--- Work to be completed ---
In the listing below, find the line containing "mkWorld ps (currentPageId" and the line containing "rewrite (bind_ok _ _ w". Repeat exactly those two lines and every line between them, nothing more.

--- Given entries ---
..............................

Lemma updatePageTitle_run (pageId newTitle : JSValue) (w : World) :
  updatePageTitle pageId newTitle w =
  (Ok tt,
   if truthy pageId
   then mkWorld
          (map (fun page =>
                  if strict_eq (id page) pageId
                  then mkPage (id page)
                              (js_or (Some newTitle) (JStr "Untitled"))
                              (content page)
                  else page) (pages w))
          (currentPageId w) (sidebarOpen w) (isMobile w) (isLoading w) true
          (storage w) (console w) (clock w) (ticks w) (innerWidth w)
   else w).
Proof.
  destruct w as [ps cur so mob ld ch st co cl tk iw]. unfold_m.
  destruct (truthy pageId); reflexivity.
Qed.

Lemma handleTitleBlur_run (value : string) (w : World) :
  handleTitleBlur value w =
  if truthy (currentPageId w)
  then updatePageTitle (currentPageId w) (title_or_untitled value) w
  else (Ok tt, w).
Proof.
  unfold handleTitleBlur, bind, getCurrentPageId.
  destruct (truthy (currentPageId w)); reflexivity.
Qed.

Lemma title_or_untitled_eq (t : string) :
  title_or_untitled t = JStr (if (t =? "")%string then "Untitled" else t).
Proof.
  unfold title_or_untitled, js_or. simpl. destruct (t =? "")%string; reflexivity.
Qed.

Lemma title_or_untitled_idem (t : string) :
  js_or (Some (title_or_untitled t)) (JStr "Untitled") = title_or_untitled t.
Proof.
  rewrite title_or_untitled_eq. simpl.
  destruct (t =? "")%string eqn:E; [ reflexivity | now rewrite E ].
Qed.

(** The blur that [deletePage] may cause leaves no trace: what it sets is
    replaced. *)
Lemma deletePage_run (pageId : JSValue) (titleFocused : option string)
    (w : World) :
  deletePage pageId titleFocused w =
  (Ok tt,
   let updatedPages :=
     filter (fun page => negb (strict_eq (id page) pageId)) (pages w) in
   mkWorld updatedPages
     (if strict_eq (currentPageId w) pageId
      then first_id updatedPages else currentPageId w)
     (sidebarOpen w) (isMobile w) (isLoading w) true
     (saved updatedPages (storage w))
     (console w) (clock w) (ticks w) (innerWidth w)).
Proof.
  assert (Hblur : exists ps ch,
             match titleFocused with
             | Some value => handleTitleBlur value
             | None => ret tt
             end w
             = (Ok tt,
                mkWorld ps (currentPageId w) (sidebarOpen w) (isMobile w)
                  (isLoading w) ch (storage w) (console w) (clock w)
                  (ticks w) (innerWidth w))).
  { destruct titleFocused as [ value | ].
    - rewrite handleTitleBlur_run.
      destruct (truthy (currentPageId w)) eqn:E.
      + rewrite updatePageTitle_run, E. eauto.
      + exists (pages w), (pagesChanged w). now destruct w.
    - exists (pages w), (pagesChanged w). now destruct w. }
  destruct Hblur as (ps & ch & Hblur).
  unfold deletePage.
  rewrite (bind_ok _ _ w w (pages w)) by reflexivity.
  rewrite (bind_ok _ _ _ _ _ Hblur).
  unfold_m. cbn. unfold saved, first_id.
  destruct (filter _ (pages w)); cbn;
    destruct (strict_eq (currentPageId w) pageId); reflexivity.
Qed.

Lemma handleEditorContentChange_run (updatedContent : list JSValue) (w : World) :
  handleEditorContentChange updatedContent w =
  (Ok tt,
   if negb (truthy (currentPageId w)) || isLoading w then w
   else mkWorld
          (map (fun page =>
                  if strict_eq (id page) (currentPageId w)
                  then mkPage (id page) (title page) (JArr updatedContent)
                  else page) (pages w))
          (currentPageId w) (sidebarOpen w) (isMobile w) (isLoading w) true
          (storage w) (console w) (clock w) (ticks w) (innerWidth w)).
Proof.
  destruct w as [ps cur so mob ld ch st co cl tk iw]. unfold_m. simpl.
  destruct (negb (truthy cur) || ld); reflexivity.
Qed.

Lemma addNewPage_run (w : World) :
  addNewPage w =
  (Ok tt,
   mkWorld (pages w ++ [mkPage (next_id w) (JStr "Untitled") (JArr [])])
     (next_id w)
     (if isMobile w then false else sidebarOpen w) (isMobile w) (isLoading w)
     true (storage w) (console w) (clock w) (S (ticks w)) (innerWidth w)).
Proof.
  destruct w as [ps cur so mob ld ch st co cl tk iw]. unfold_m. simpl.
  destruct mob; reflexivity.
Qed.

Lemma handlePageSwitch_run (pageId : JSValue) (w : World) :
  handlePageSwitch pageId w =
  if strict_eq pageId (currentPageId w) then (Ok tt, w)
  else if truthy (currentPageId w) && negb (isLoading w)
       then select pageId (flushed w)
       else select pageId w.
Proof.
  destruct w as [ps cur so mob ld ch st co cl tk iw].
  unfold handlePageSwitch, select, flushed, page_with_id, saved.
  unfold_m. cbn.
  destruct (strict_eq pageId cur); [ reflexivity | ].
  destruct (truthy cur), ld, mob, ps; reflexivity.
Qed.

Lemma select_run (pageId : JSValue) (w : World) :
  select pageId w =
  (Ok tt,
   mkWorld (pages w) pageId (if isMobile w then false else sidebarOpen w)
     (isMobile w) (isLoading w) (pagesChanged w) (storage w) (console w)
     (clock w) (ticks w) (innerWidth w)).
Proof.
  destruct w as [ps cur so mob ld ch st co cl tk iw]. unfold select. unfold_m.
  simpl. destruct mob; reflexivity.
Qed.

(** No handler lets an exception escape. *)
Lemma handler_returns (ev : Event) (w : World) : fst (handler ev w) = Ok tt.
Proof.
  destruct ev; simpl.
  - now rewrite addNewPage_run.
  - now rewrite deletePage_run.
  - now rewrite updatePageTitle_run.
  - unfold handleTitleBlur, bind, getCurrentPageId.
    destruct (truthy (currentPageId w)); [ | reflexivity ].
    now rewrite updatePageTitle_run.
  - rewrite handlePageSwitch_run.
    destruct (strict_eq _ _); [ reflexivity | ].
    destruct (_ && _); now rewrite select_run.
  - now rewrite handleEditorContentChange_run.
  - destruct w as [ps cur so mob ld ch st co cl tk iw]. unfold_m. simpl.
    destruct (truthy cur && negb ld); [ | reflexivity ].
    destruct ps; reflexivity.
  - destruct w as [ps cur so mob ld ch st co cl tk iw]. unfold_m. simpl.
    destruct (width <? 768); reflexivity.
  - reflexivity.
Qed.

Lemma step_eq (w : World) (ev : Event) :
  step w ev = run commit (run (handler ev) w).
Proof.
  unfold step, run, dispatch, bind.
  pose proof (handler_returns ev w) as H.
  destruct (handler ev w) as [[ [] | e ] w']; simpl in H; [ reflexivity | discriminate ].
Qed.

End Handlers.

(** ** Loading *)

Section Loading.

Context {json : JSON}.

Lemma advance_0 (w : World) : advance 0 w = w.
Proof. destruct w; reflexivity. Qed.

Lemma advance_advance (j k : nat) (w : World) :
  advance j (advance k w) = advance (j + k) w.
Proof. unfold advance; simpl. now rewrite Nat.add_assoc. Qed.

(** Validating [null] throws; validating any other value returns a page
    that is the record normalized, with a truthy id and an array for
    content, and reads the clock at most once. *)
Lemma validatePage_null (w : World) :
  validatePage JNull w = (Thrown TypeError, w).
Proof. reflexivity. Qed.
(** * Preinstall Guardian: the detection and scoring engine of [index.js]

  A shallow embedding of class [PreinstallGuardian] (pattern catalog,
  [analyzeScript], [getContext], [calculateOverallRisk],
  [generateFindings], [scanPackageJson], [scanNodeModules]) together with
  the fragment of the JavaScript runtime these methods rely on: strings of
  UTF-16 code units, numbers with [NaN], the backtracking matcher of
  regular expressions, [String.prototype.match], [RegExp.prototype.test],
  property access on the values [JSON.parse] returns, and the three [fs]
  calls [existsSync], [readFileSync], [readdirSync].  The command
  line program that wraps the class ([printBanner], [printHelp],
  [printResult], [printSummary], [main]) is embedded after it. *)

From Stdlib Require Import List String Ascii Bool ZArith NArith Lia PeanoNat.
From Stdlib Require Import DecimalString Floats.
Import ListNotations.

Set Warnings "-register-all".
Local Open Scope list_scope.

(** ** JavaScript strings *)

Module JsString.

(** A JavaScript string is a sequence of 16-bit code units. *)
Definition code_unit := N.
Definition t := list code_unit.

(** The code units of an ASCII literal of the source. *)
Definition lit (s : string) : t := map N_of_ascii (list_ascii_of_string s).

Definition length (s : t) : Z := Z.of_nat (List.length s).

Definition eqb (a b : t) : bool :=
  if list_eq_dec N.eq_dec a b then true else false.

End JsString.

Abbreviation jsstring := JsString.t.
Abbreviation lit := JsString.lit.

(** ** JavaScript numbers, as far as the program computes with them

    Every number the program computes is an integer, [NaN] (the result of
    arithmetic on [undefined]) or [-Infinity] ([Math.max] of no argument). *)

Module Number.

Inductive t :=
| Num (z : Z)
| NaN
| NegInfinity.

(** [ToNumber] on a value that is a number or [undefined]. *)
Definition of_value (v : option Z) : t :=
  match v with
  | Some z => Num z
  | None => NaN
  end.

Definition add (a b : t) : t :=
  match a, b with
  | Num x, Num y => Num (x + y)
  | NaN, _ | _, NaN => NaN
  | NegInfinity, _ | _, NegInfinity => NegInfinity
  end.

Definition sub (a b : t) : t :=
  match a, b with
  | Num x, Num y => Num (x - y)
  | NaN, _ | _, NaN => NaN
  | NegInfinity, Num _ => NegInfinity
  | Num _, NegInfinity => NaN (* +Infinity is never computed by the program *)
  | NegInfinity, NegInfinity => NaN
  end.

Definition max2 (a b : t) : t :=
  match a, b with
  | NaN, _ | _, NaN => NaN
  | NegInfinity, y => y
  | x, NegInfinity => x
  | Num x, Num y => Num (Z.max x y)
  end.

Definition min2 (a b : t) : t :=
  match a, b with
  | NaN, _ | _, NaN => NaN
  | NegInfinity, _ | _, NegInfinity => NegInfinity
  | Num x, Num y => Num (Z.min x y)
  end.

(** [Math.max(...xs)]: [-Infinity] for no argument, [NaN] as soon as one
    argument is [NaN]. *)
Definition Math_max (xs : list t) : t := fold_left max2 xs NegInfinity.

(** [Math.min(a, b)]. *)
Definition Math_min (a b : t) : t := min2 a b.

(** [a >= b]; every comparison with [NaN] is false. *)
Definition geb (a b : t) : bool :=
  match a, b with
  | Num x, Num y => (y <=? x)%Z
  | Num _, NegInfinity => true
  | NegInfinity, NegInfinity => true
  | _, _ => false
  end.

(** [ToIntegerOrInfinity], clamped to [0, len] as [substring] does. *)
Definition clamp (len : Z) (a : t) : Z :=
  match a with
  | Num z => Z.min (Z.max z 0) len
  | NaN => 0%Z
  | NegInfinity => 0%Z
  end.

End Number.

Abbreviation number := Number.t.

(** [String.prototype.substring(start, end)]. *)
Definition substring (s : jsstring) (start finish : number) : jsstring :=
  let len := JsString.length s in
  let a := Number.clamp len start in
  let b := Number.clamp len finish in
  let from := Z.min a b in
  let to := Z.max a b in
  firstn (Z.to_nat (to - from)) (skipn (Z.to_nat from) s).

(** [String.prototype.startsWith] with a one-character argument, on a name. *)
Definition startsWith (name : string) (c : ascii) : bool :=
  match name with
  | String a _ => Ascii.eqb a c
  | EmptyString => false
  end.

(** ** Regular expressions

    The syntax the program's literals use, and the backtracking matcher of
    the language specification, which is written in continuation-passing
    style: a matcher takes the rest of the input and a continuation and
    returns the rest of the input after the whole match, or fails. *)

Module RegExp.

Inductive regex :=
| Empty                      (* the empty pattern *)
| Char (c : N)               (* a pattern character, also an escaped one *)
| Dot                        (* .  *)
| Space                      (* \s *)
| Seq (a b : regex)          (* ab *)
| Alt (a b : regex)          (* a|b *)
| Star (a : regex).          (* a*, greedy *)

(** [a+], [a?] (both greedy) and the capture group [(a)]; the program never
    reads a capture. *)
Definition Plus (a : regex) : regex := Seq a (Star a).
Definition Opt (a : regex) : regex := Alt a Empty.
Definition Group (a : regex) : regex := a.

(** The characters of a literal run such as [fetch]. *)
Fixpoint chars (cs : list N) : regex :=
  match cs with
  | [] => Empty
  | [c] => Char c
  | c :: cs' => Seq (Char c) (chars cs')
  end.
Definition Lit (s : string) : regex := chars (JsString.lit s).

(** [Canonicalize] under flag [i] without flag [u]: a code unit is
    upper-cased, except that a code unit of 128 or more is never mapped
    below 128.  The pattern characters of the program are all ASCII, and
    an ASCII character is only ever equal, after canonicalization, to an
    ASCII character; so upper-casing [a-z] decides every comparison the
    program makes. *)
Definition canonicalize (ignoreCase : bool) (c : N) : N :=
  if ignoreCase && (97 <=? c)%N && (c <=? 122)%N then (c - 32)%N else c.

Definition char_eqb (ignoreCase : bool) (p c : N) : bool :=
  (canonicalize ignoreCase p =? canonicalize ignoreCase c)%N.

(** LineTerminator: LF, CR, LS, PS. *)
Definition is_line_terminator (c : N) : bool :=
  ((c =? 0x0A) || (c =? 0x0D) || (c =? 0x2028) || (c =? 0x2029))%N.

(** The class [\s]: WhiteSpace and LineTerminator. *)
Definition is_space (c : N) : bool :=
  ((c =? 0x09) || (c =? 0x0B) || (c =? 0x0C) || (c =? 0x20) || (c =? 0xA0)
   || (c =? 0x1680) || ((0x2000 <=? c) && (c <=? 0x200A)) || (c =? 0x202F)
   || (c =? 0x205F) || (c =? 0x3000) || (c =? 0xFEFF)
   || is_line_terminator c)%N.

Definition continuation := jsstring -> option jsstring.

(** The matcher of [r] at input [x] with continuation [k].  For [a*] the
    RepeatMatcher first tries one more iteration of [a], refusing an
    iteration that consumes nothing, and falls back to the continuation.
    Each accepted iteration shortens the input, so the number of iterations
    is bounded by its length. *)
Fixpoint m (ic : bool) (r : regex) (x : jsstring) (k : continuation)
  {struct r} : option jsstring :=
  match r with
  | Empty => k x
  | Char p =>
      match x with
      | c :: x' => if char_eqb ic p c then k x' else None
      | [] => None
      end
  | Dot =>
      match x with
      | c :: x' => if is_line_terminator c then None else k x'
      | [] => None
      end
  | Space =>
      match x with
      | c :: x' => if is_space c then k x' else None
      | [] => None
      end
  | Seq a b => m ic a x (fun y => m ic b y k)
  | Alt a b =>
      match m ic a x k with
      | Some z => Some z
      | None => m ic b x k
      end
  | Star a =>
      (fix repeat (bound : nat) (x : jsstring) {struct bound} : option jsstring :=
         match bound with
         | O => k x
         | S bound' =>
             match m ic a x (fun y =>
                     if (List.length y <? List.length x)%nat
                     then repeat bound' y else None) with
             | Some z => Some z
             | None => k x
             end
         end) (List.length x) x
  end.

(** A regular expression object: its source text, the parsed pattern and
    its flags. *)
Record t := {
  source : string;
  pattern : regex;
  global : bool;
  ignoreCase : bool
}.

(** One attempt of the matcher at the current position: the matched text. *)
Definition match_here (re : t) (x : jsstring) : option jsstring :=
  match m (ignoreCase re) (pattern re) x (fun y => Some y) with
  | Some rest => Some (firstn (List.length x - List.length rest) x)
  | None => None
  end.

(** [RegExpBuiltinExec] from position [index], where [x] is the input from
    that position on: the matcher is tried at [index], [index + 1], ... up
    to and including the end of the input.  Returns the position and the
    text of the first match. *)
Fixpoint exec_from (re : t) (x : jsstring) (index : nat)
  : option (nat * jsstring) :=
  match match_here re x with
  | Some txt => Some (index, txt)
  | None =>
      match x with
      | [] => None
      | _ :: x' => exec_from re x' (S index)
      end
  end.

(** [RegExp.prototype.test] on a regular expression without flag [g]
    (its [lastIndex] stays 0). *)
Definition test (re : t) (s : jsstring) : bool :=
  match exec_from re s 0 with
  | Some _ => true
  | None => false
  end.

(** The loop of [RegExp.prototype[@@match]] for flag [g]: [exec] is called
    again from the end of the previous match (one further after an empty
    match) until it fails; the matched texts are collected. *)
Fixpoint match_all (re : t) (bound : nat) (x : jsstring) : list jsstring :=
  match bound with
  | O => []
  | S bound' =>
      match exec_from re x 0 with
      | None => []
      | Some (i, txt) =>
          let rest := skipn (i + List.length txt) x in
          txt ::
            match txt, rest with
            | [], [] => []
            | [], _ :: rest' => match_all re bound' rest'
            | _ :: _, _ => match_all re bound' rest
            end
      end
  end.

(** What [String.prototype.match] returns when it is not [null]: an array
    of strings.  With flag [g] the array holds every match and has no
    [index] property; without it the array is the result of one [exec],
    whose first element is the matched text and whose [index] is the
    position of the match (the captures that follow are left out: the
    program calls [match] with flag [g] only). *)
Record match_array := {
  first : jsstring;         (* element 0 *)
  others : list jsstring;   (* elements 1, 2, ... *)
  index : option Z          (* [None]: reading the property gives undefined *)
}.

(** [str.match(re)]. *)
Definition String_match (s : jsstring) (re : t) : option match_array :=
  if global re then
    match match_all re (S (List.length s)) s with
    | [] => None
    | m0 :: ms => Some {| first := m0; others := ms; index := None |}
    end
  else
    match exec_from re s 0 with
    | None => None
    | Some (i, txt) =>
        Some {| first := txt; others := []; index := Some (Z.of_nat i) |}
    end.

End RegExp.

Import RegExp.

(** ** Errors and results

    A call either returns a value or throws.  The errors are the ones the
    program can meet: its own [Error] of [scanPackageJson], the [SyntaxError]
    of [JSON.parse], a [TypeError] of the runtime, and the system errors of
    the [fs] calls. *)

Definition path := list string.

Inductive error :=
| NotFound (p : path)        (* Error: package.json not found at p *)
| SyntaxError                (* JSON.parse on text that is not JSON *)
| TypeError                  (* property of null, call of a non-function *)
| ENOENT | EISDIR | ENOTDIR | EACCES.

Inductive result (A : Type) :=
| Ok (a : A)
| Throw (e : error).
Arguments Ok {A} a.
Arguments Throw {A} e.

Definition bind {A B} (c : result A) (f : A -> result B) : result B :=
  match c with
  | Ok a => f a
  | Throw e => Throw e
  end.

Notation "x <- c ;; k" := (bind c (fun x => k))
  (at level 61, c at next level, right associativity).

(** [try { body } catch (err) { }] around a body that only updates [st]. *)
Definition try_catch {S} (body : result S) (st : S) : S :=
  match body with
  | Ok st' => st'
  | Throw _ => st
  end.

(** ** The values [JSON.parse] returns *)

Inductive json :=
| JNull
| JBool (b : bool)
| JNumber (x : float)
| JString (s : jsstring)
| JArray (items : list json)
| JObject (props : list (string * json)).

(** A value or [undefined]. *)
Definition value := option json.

..............................

--- Response below ---
                mkWorld ps (currentPageId w) (sidebarOpen w) (isMobile w)
                  (isLoading w) ch (storage w) (console w) (clock w)
                  (ticks w) (innerWidth w))).
  { destruct titleFocused as [ value | ].
    - rewrite handleTitleBlur_run.
      destruct (truthy (currentPageId w)) eqn:E.
      + rewrite updatePageTitle_run, E. eauto.
      + exists (pages w), (pagesChanged w). now destruct w.
    - exists (pages w), (pagesChanged w). now destruct w. }
  destruct Hblur as (ps & ch & Hblur).
  unfold deletePage.
  rewrite (bind_ok _ _ w w (pages w)) by reflexivity.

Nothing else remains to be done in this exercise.